Конвейер забытья. Фильм "Аустерлиц" режиссера Сергея Лозницы

 

Этот фильм идет в редких кинотеатрах Москвы и Петербурга, вам придется еще поискать где — может быть, даже съездить на другой конец города. Это неудивительно: важнейший фильм нашего соотечественника Сергея Лозницы, как, допустим, и документальные фильмы Виталия Манского, кинотеатры берут со скрипом, неохотно. Слишком сложно, слишком опасно, потому что зрителю приходится много думать и чувствовать.
Собственно, Лозница именно об этом: что люди теряют какие–то важные человеческие инстинкты.
Вы уже, наверное, знаете сюжет фильма: беспристрастная камера установлена на территории бывших концлагерей — Дахау, Заксенхаузен. Пять, семь минут камера не шелохнувшись наблюдает, фиксирует группы туристов, которые входят на территорию мемориала. Потом — возле бывших бараков. Потом — возле крематория. Потом — возле печей. Эти массы людей, бесконечные, — коллективный и единственный герой фильма. Первое, что приходит в голову, — что точно так же входили сюда люди и 70 лет назад, не зная, что их ждет.
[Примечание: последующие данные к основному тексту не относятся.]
Lemma job_claim_spec info maxAttempts d :
  twp (claim_body serbian_admission viber_admission info maxAttempts) (fun r d' _ => claim_outcome info maxAttempts r d d') d d.
Proof using Type*.
  apply twp_exec; [|intros; left; reflexivity]. intros lk now. simpl.
  apply twp_lockCurrentLease; [|done]. intros Hown.
  apply twp_exec; [|intros; left; reflexivity]. intros lk1 now1. simpl.
  destruct (find_job _ d) as [|[k x] rows] eqn:Hrun.
  2:{ apply twp_raise. split; [done|]. left. split; [done|].
      assert ((k, x) ∈ find_job (fun _ => is_running) d) as Hin by (rewrite Hrun; left).
      apply list_elem_of_filter in Hin as [Hr Hin]. apply elem_of_map_to_list in Hin. simpl in Hr.
      unfold is_running in Hr. bool_to_prop. eauto. }
  pose proof (proj1 (find_running d) Hrun) as Hidle. clear Hrun.
  apply twp_admissions; [|intros; left; reflexivity]. intros t Hadm.
  apply twp_exec; [|intros; left; reflexivity]. intros lk2 now2. unfold select_jobs.
  destruct (limit_rows 1 _) as [[|[id j] rest]|e] eqn:Hsel; [..|left; reflexivity].
  { apply twp_commit_raise; simpl; auto with news. }
  pose proof (fun k v => selected_first _ _ _ _ _ _ k v Hsel) as Hfirst.
  apply selected_rows in Hsel as (_ & Hrows & _).
  destruct (Hrows id j) as [Hj Hc]; [left|]. simpl in Hc. bool_to_prop.
  apply twp_exec; [|intros; left; reflexivity]. intros lk3 now3. unfold update_job. rewrite Hj.
  assert (claim_effect info maxAttempts (claimed_job id (li_Generation info) (j_attempt j + 1) j) d
    (set_jobs (<[id := start_job (li_Generation info) (pg_time now3) j]> (q_jobs t)) t)) as He.
  { exists t, id, j, (pg_time now3), lk2. split_and!; try done. intros k x Hx Hcx Hlk.
    destruct (Hfirst k x Hx) as [E|Hle]; [simpl; by rewrite Hcx, Hlk|simplify_eq; lia|exact Hle]. }
  apply twp_commit; simpl; [done|right; eauto|left; done].
Qed.

Lemma claim_effect_evolves info maxAttempts job d d' :
  claim_effect info maxAttempts job d d' -> q_evolves d d'.
Proof.
  intros (t & id & j & now & lk & _ & Hrun & (Hev & _ & _ & _ & Hnew) & Hj & Hc & _ & _ & ->).
  transitivity t; [done|]. apply (q_evolves_job t id j); [done|..].
  - split_and!; [done|simpl; lia|]. unfold claimable_job in Hc. by destruct (j_state j).
  - intros Ha. simpl. split; [lia|]. intros _. split; [eauto|lia].
  - intros _. right. intros k x Hx Hr. destruct (Hnew k x Hx) as [Hd|Hq]; [by eapply Hrun|congruence].
Qed.

Lemma job_claim_evolves s maxAttempts : keeps q_evolves (Claim serbian_admission viber_admission s maxAttempts).
Proof using Type*.
  apply keeps_with_tx_twp; [apply _|]. intros d. eapply twp_mono; [apply job_claim_spec|].
  intros r d' tx' Ho. cbv beta in Ho.
  assert (admitted d d' \/ exists job, claim_effect (Info s) maxAttempts job d d') as [(? & _)|[job He]].
  { assert (admitted d d) as Hrefl by apply admitted_refl.
    destruct r as [job|[]]; simpl in Ho; naive_solver. }
  - done.
  - by eapply claim_effect_evolves.
Qed.
End JobProofs.
Inductive call : Type -> Type :=
| CheckSchema : call (result worker_error unit)
| SAcquire : call (result worker_error LeaseInfo)
| SRelease : call (result worker_error unit)
| SHeartbeat : call (result worker_error unit)
| SPrune (retention batch : Z) : call (result worker_error Z)
| SFailExhausted (maxAttempts batch : Z) : call (result worker_error Z)
| SClaim (maxAttempts : Z) : call (result worker_error Job)
| SActiveJobs : call (result worker_error (list Job))
| STerminalJobs (limit : Z) : call (result worker_error (list Job))
| SDatabaseNow : call (result worker_error Z)
| SInfo : call LeaseInfo
| SFinish (recovered : bool) (job : Job) (state : string) (res : gomap) (code : option string) :
    call (result worker_error unit)
| HStatus : call reply
| HPolicy (jobID : string) : call reply
| HAccept (e : Envelope) : call reply
| HReceipt (jobID : string) (attempt : Z) : call reply
| HCancel (jobID : string) (attempt : Z) : call reply
| HFinalized (jobID : string) (attempt : Z) : call reply
| HRecovered (ownerID : string) (generation : Z) : call reply
| CtxErr (c : ctx) : call bool               (* c.Err() != nil *)
| SleepFor (c : ctx) (d : Z) : call bool     (* did the context end first? *)
| BeforeRecovery : call bool                 (* did the hook succeed? *)
| SelectMain : call choice
| SelectLease : call lease_wait
| BeatTick : call bool                       (* a tick, not the end of the context *)
| NotifyLoss : call unit.                    (* cancelRun and close(lost) *)

Inductive prog (A : Type) : Type :=
| Ret (a : A)
| Unfinished
| Vis {X : Type} (c : call X) (k : X -> prog A).
Arguments Ret {A} a.
Arguments Unfinished {A}.
Arguments Vis {A X} c k.

Fixpoint prog_bind {A B} (p : prog A) (f : A -> prog B) : prog B :=
  match p with
  | Ret a => f a
  | Unfinished => Unfinished
  | Vis c k => Vis c (fun x => prog_bind (k x) f)
  end.
#[export] Instance prog_mret : MRet prog := @Ret.
#[export] Instance prog_mbind : MBind prog := fun A B f p => prog_bind p f.

Definition vis {X} (c : call X) : prog X := Vis c Ret.

(** ** Errors of the worker *)

(** Wrapping with [%w] keeps what [errors.Is] and [errors.As] find. *)
Inductive werr :=
| WLeaseLost | WExecutorGone | WExecutorAuth
| WStore (e : worker_error)
| WExec (e : xerror)
| WCtx
| WText (text : string).

(** [errors.Is(err, store.ErrLeaseLost)] *)
Definition store_lease_lost (e : werr) : bool := match e with WStore e => is_lease_lost e | _ => false end.

Definition permanentExecutorError (e : xerror) : bool :=
  match e with HTTPError s => bool_decide (s ∈ [400; 401; 403; 404; 413; 422]) | _ => false end.
Definition executorAuthError (e : xerror) : bool :=
  match e with HTTPError s => (s =? 401) || (s =? 403) | _ => false end.
Definition definitiveJobValidationError (e : xerror) : bool :=
  match e with HTTPError s => s =? 422 | _ => false end.
Definition staleExecutorError (e : xerror) : bool :=
  match e with HTTPError s => s =? 409 | _ => false end.

Definition terminal (state : string) : bool :=
  bool_decide (state ∈ ["succeeded"; "failed"; "interrupted"; "delivery_unknown"]).

Definition sameEnvelope (r : Receipt) (e : Envelope) : bool :=
  (rc_JobID r =? ev_JobID e)%string && (rc_OwnerID r =? ev_OwnerID e)%string &&
  (rc_Generation r =? ev_Generation e) && (rc_AttemptGeneration r =? ev_AttemptGeneration e) &&
  match parse_rfc3339nano (rc_DeadlineAt r) with
  | Some deadline => deadline =? ev_DeadlineAt e
  | None => false
  end.

Definition minDuration (a b : Z) : Z := if (b <=? 0) || (a <? b) then a else b.

(** ** The queue policy *)

(** The Go interface [QueuePolicy]. *)
Class QueuePolicy := {
  policy_KnownKind : string -> bool;
  policy_MayDeliver : string -> json -> bool;
}.

(** go-worker/internal/newsadapter/policy.go *)
Definition KnownKind (kind : string) : bool :=
  bool_decide (kind ∈ ["news_processing"; "news_digest"; "telegram_digest"; "backup"; "reprocess_failed";
    "article_reprocess"; "summaries_generate"; "source_test"; "serbian_digest_retry"; "viber_digest_delivery"]).

Definition MayDeliver (float_text : string -> option string) (kind : string) (raw : json) : bool :=
  if bool_decide (kind ∈ ["telegram_digest"; "serbian_digest_retry"; "viber_digest_delivery"]) then true
  else if negb (kind =? "news_digest")%string then false
  else match go_any float_text raw with
       | Some (JObj payload) => negb (bool_decide (("send_telegram", JBool false) ∈ payload))
       | _ => true
       end.

Definition Adapter (float_text : string -> option string) : QueuePolicy :=
  Build_QueuePolicy KnownKind (MayDeliver float_text).

Record Config := MkConfig {
  cfg_BeforeRecovery : bool;     (* is the hook set? *)
  cfg_PollInterval : Z;
  cfg_JobRetention : Z;
  cfg_MaxJobAttempts : Z;
  cfg_RequestTimeout : Z;
}.

Definition job_attempt (job : Job) : Z := j_attempt (job_row_of job).

Definition warning : gomap := Some [("status", JStr "warning")].
Definition incomplete_result : gomap := Some [("status", JStr "incomplete")].

Definition leaseAcquireWait : Z := 20 * Second.
Definition leaseAcquireInterval : Z := Second.

Definition go_sleep (c : ctx) (d : Z) : prog bool := if d <=? 0 then Ret false else vis (SleepFor c d).

Section Program.
Context `{QueuePolicy} (float_text : string -> option string) (config : Config).

(** ** Outcomes *)

Definition recoveredOutcome (job : Job) : string * gomap * string :=
  if policy_MayDeliver (j_kind (job_row_of job)) (j_payload (job_row_of job)) then
    ("delivery_unknown", warning, "external_outcome_unknown")
  else if cfg_MaxJobAttempts config <=? job_attempt job then
    ("failed", incomplete_result, "worker_recovery_exhausted")
  else ("interrupted", warning, "worker_interrupted").

(** [json.Unmarshal(receipt.Result, &result)], and the default for nil *)
Definition receipt_result (r : Receipt) : option gomap :=
  match rc_Result r with
  | None | Some JNull => Some warning
  | Some j => match go_any float_text j with Some (JObj l) => Some (Some l) | _ => None end
  end.

Definition receipt_code (r : Receipt) : option string :=
  match rc_ErrorCode r with
  | Some c => Some c
  | None => if (rc_State r =? "succeeded")%string then None else Some "worker_error"
  end.

Definition store_err {A} (r : result worker_error A) : result werr A :=
  match r with Ok a => Ok a | Err e => Err (WStore e) end.

Definition persistReceipt (job : Job) (r : Receipt) (recovered : bool) : prog (result werr unit) :=
  if (rc_State r =? "accepted")%string || (rc_State r =? "running")%string then
    Ret (Err (WText "Python execution receipt is still active"))
  else match receipt_result r with
  | None => Ret (Err (WText "Python receipt result is malformed"))
  | Some res =>
      e ← vis (SFinish recovered job (rc_State r) res (receipt_code r));
      match e with
      | Err e => Ret (Err (WStore e))
      | Ok _ =>
          _ ← (if (rc_State r =? "interrupted")%string then Ret None
               else vis (HFinalized (job_ID job) (job_attempt job)));
          Ret (Ok tt)
      end
  end.

Fixpoint finalize_all (jobs : list Job) : prog unit :=
  match jobs with
  | [] => Ret tt
  | job :: jobs' => _ ← vis (HFinalized (job_ID job) (job_attempt job)); finalize_all jobs'
  end.

Definition replayFinalizedEvents : prog (result werr unit) :=
  r ← vis (STerminalJobs 100);
  match r with
  | Err e => Ret (Err (WStore e))
  | Ok jobs => _ ← finalize_all jobs; Ret (Ok tt)
  end.

(** ** Recovery *)

Definition finish_recovered (job : Job) : prog (result werr unit) :=
  let '(state, res, code) := recoveredOutcome job in
  r ← vis (SFinish true job state res (Some code));
  Ret (store_err r).

Definition recoverJob (job : Job) : prog (result werr unit) :=
  let id := job_ID job in let attempt := job_attempt job in
  rep ← vis (HReceipt id attempt);
  match ClientReceipt id attempt rep with
  | Ok receipt =>
      if terminal (rc_State receipt) then persistReceipt job receipt true
      else if (rc_State receipt =? "accepted")%string || (rc_State receipt =? "running")%string then
        srep ← vis HStatus;
        match ClientStatus srep with
        | Err e => Ret (Err (WExec e))
        | Ok status =>
            if (rc_ExecutorInstance receipt =? st_InstanceID status)%string then
              crep ← vis (HCancel id attempt);
              match ClientCancel id attempt crep with
              | Err _ => Ret (Err (WText "previous Python execution is not confirmed stopped"))
              | Ok stopped =>
                  if negb (rc_ExecutionStopped stopped) || negb (rc_CurrentInstance stopped =? st_InstanceID status)%string
                  then Ret (Err (WText "previous Python execution is not confirmed stopped"))
                  else if terminal (rc_State stopped) then persistReceipt job stopped true
                  else finish_recovered job
              end
            else finish_recovered job
        end
      else finish_recovered job
  | Err ErrNotFound => finish_recovered job
  | Err e => Ret (Err (WExec e))
  end.

Fixpoint recover_all (jobs : list Job) : prog (result werr unit) :=
  match jobs with
  | [] => Ret (Ok tt)
  | job :: jobs' =>
      r ← recoverJob job;
      match r with
      | Err e => Ret (Err e)
      | Ok _ => recover_all jobs'
      end
  end.

Definition recoverBeforeClaim : prog (result werr unit) :=
  r ← vis SActiveJobs;
  match r with
  | Err e => Ret (Err (WStore e))
  | Ok jobs => recover_all jobs
  end.

(** ** One attempt *)

Fixpoint cancelUntilResolved (fuel : nat) (job : Job) (envelope : Envelope) : prog (result werr Receipt) :=
  match fuel with
  | O => Unfinished
  | S fuel =>
      let id := job_ID job in let attempt := job_attempt job in
      let again := c ← go_sleep CleanupCtx (cfg_PollInterval config);
                   if (c : bool) then Ret (Err WCtx) else cancelUntilResolved fuel job envelope in
      srep ← vis HStatus;
      match ClientStatus srep with
      | Err _ => again
      | Ok status =>
          rep ← vis (HReceipt id attempt);
          match ClientReceipt id attempt rep with
          | Err _ => again
          | Ok current =>
              if terminal (rc_State current) then Ret (Ok current)
              else if negb (rc_ExecutorInstance current =? st_InstanceID status)%string then Ret (Err WExecutorGone)
              else if sameEnvelope current envelope then
                crep ← vis (HCancel id attempt);
                match ClientCancel id attempt crep with
                | Ok stopped =>
                    if rc_ExecutionStopped stopped && (rc_CurrentInstance stopped =? st_InstanceID status)%string then
                      if terminal (rc_State stopped) then Ret (Ok stopped) else Ret (Err WExecutorGone)
                    else again
                | Err _ => again
                end
              else again
          end
      end
  end.

Definition cancelAfterContextExit (fuel : nat) (job : Job) (envelope : Envelope) : prog (result werr Receipt) :=
  cancelUntilResolved fuel job envelope.

(** The local variables of [acceptAndWait]. *)
Record accept_vars := AcceptVars {
  av_receipt : Receipt;
  av_postAttempted : bool;
  av_postMayHaveAccepted : bool;
  av_postRejectedAfterAmbiguous : bool;
}.

(** The read of the receipt and, when there is none, the POST; an error ends the loop. *)
Definition read_or_post (job : Job) (envelope : Envelope) (v : accept_vars) : prog (result werr accept_vars) :=
  let id := job_ID job in let attempt := job_attempt job in
  rep ← vis (HReceipt id attempt);
  match ClientReceipt id attempt rep with
  | Ok current =>
      if negb (sameEnvelope current envelope) then
        Ret (Err (WText "existing receipt does not match this attempt envelope"))
      else Ret (Ok (AcceptVars current (av_postAttempted v) (av_postMayHaveAccepted v) (av_postRejectedAfterAmbiguous v)))
  | Err ErrNotFound =>
      if av_postRejectedAfterAmbiguous v then Ret (Ok v)
      else
        prep ← vis (HAccept envelope);
        match request prep with
        | Ok _ => Ret (Ok (AcceptVars (av_receipt v) true true false))
        | Err e =>
            if permanentExecutorError e then
              if definitiveJobValidationError e && av_postMayHaveAccepted v
              then Ret (Ok (AcceptVars (av_receipt v) true true true))
              else Ret (Err (WExec e))
            else Ret (Ok (AcceptVars (av_receipt v) true true false))
        end
  | Err e =>
      if permanentExecutorError e && negb (av_postAttempted v) && (rc_State (av_receipt v) =? "")%string
      then Ret (Err (WExec e)) else Ret (Ok v)
  end.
Как узнаваемо то, что мы видим здесь, и одновременно поразительно, что мы видим это здесь.
Обязательно в любом месте сегодня найдется тот, кто будет позировать на фоне чего угодно. Кто будет делать селфи или фотографировать друзей на фоне чего бы то ни было. Обязательно кто–то будет раскидывать руки или смотреть сквозь ворота — чтобы фото получилось "поинтереснее". В любом месте это можно представить — но только не через решетку с печально известной надписью arbeit macht frei. Люди хотят запечатлеть себя даже на фоне печей. Зачем, зачем, зачем?.. Это мысль, которая не покидает тебя в течение всего фильма: зачем туристы сюда приходят?.. С какой целью? Какой смысл идти сюда — целым школьным классом, туристической группой, — если ничего не чувствуешь? И кто в этом виноват?
Посещение таких мест должно способствовать работе скорби. Встреча с чудовищным, бесчеловечным должна служить постоянным напоминанием, предостережением. Но, как можно судить по лицам посетителей, работа скорби не приносит ожидаемых результатов.
Ни одного потрясенного лица. Ни одного плачущего (нет, однажды все–таки появляется такое лицо). Возможно, кто–то и плачет — внутри, в душе. Но сама ситуация — превращение бывшего лагеря смерти в туристическое место — максимально затрудняет эту индивидуальную работу души, делает ее излишней. Сама культура потребления, сам культ популярного (как бы чудовищно это ни звучало применительно к этим местам) превращает равнодушие в "норму" — хотя в идеале человеческой нормой здесь были бы именно растерянность, сочувствие, плач. Лозница снимает летом, это, конечно, режиссерская уловка — летом туристы выглядят еще и наиболее расслабленно. В итоге все это превращается в "пляж". И главное — никто не виноват.
Будем снисходительны. Во–первых, любое коллективное посещение подобных мест (советские дети помнят этот эффект) не вызывает индивидуальной, мгновенной реакции, возможно, она возникнет лишь потом. Возможно, люди что–то чувствуют, но не хотят демонстрировать. Тут может быть много трактовок. Например, психоаналитическая: люди ведут себя здесь подчеркнуто беспечно — для того чтобы подсознательно очеловечить это место смерти.
Но даже при всем этом все происходящее здесь и сейчас напоминает не работу скорби, а конвейер забытья.